BKCa channel associates with β2AR dimers. (A) myc immunoblot of β2AR immunoprecipitations from HEK293 cells overexpressing myc-β2AR. The lower molecular form represents the expressed monomeric β2AR, while the higher species represents SDS-resistant β2AR dimers. β2AR antibody specifically immunoprecipitates expressed myc-β2AR. (B) myc immunoblot of BKCa immunoprecipitation from HEK293 cells expressing the indicated constructs. BKCa channels associate with β2AR dimers (the monomer species is obscured by the heavy chain of Ig (HC).

β2AR mediates physical colocalization of BKCa and LTCC. (A) BKCa immunoblots of α1c immunoprecipitations from brain and bladder lysates. BKCa (arrow) co-precipitates with α1c (LTCC).

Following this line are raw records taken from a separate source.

Lemma float_eqb_trans u v w :
  SpecFloat.SFeqb u v = true → SpecFloat.SFeqb u w = true → SpecFloat.SFeqb v w = true.
Proof.
  intros [->|(s & t & -> & ->)]%float_eqb_cases Huw; [done|].
  apply float_eqb_cases in Huw as [<-|(? & ? & _ & ->)]; done.
Qed.

(** Two samples that one row stands for state the same fact. *)
Lemma recorded_twice rows s1 s2 :
  Key s1 = Key s2 → recorded rows s1 → recorded rows s2 →
  SpecFloat.SFeqb (ms_Value s1) (ms_Value s2) = true ∧
  default ∅ (ms_Labels s1) = default ∅ (ms_Labels s2).
Proof.
  intros Hk (row & Hrow & H1') (row' & Hrow' & H2'). rewrite Hk, Hrow' in Hrow. injection Hrow as ->.
  unfold ValidatePlanMetricSampleIdempotency in *. apply fail_if_Ok in H1', H2'.
  apply negb_false_iff in H1', H2'. unfold samePlanMetricSampleFact in *.
  rewrite !andb_true_iff, !bool_decide_eq_true in H1', H2'. cbn in H1', H2'.
  destruct H1' as [[[_ Hv1] _] Hl1], H2' as [[[_ Hv2] _] Hl2].
  split; [by eapply float_eqb_trans|congruence].
Qed.
End system.

(** ** A concrete exporter *)

Module ExportSample.
#[local] Existing Instance StoreSample.sha.
#[local] Existing Instance MetricsSample.text.

Definition exporter : PlanMetricsExporter := {| x_exporterID := "prometheus"; x_batchSize := 2 |}.
Definition ref : PlanRef := {|
  pref_PlanID := "plan-1"; pref_AccountID := "acct"; pref_ProjectID := "proj" |}.
Definition scope : PlanRefScope := {| prs_AccountID := "acct"; prs_ProjectID := "proj";
  prs_LifecycleStates := []; prs_UpdatedAfter := zero_time; prs_Limit := 10 |}.

Definition event (type : string) : PlanEvent := 
  let e := MetricsSample.event type 0 in {| e with ev_EventID := "" |}.
Definition append (w : xworld) (e : PlanEvent) : xworld :=
  XWorld (AppendPlanEvent StoreSample.now (xw_store w) (Some e) (ev_EventType e)).1 (xw_rows w).
Definition created : xworld :=
  XWorld (CreatePlan StoreSample.now NewMemoryPlanStore (Some MetricsSample.spec) (Some StoreSample.status)).1 ∅.
Definition streamed : xworld :=
  foldl append created (event <$> [Core.EventPlanStarted; Core.EventPlanNodeStarted;
                                   Core.EventPlanNodeSucceeded]).
Definition exported : xworld := (xrun StoreSample.now (Export 9 exporter scope) streamed).2.

Lemma created_others : others exporter (XWorld NewMemoryPlanStore ∅) created.
Proof.
  split; [exact (step_create _ StoreSample.now NewMemoryPlanStore NewMemoryPlanStore
                   (Some MetricsSample.spec) (Some StoreSample.status))|].
  assert (specs (xw_store created) = {["plan-1" := MetricsSample.spec]}) as Hs by (vm_compute; reflexivity).
  split_and!; [done|by intros pid spec; cbn; rewrite lookup_empty| |].
  - intros pid spec. rewrite Hs. intros [_ <-]%lookup_singleton_Some. apply MetricsSample.named_spec.
  - intros key _. vm_compute. reflexivity.
Qed.

Lemma append_others w e :
  specs (xw_store (append w e)) = {["plan-1" := MetricsSample.spec]} →
  specs (xw_store w) = {["plan-1" := MetricsSample.spec]} →
  metrics (xw_store (append w e)) = metrics (xw_store w) → others exporter w (append w e).
Proof.
  intros Hs' Hs Hm. split; [exact (step_append _ StoreSample.now (Some e) _)|].
  split_and!; [done|by rewrite Hs, Hs'| |by rewrite Hm].
  intros pid spec. rewrite Hs'. intros [_ <-]%lookup_singleton_Some. apply MetricsSample.named_spec.
Qed.

Lemma streamed_reachable : rtc (xsystem_step exporter) xsystem_start (XSystem streamed None).
Proof.
  eapply rtc_l; [apply xs_others, created_others|].
  eapply (rtc_l _ _ (XSystem (append created (event Core.EventPlanStarted)) None));
    [apply xs_others, append_others; vm_compute; reflexivity|].
  eapply (rtc_l _ _ (XSystem (append (append created (event Core.EventPlanStarted))
                                     (event Core.EventPlanNodeStarted)) None));
    [apply xs_others, append_others; vm_compute; reflexivity|].
  apply rtc_once, xs_others, append_others; vm_compute; reflexivity.
Qed.

(** Nobody else does anything while the pass runs. *)
Lemma exported_reachable : rtc (xsystem_step exporter) xsystem_start (XSystem exported None).
Proof.
  etrans; [exact streamed_reachable|].
  eapply rtc_l; [apply (xs_start _ streamed 9 scope)|].
  eapply rtc_r; [apply (xrun_steps exporter StoreSample.now)|]. apply xs_end.
Qed.
End ExportSample.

Immunoprecipitation specificity was demonstrated using preimmune serum and peptide-blocked antibody (+pep). (B) BKCa immunoblot of α1c immunoprecipitations from HEK293 cells expressing BKCa/β2AR/α1c/β_2A. BKCa co-immunoprecipitates with α1c in HEK293 cells coexpressing β2AR. (C) BKCa (left) and α1c/LTCC (right) immunoblot of α1c immunoprecipitates from HEK cells expressing BKCa/β2AR/α1c. BKCa co-precipitates with α1c in a β_2a subunit-independent manner. Equivalent expression of α1c in HEK cells is shown (right). (D) BKCa immunoblot of α1c immunoprecipitation of HEK293 cells coexpressing β2AR/BKCa/α1c without β2a subunit. Cells were treated with isoproterenol. α1c-BKCa channels associate in a β-agonist-independent manner.

Molecular model of macromolecular complex depicting the physical and functional regulation of the BKCa channel by β2AR/AKAP79 and α1c. Activation of β2AR by β2 agonist leads to phosphorylation of both BKCa and LTCC, resulting in increased BKCa channel activity.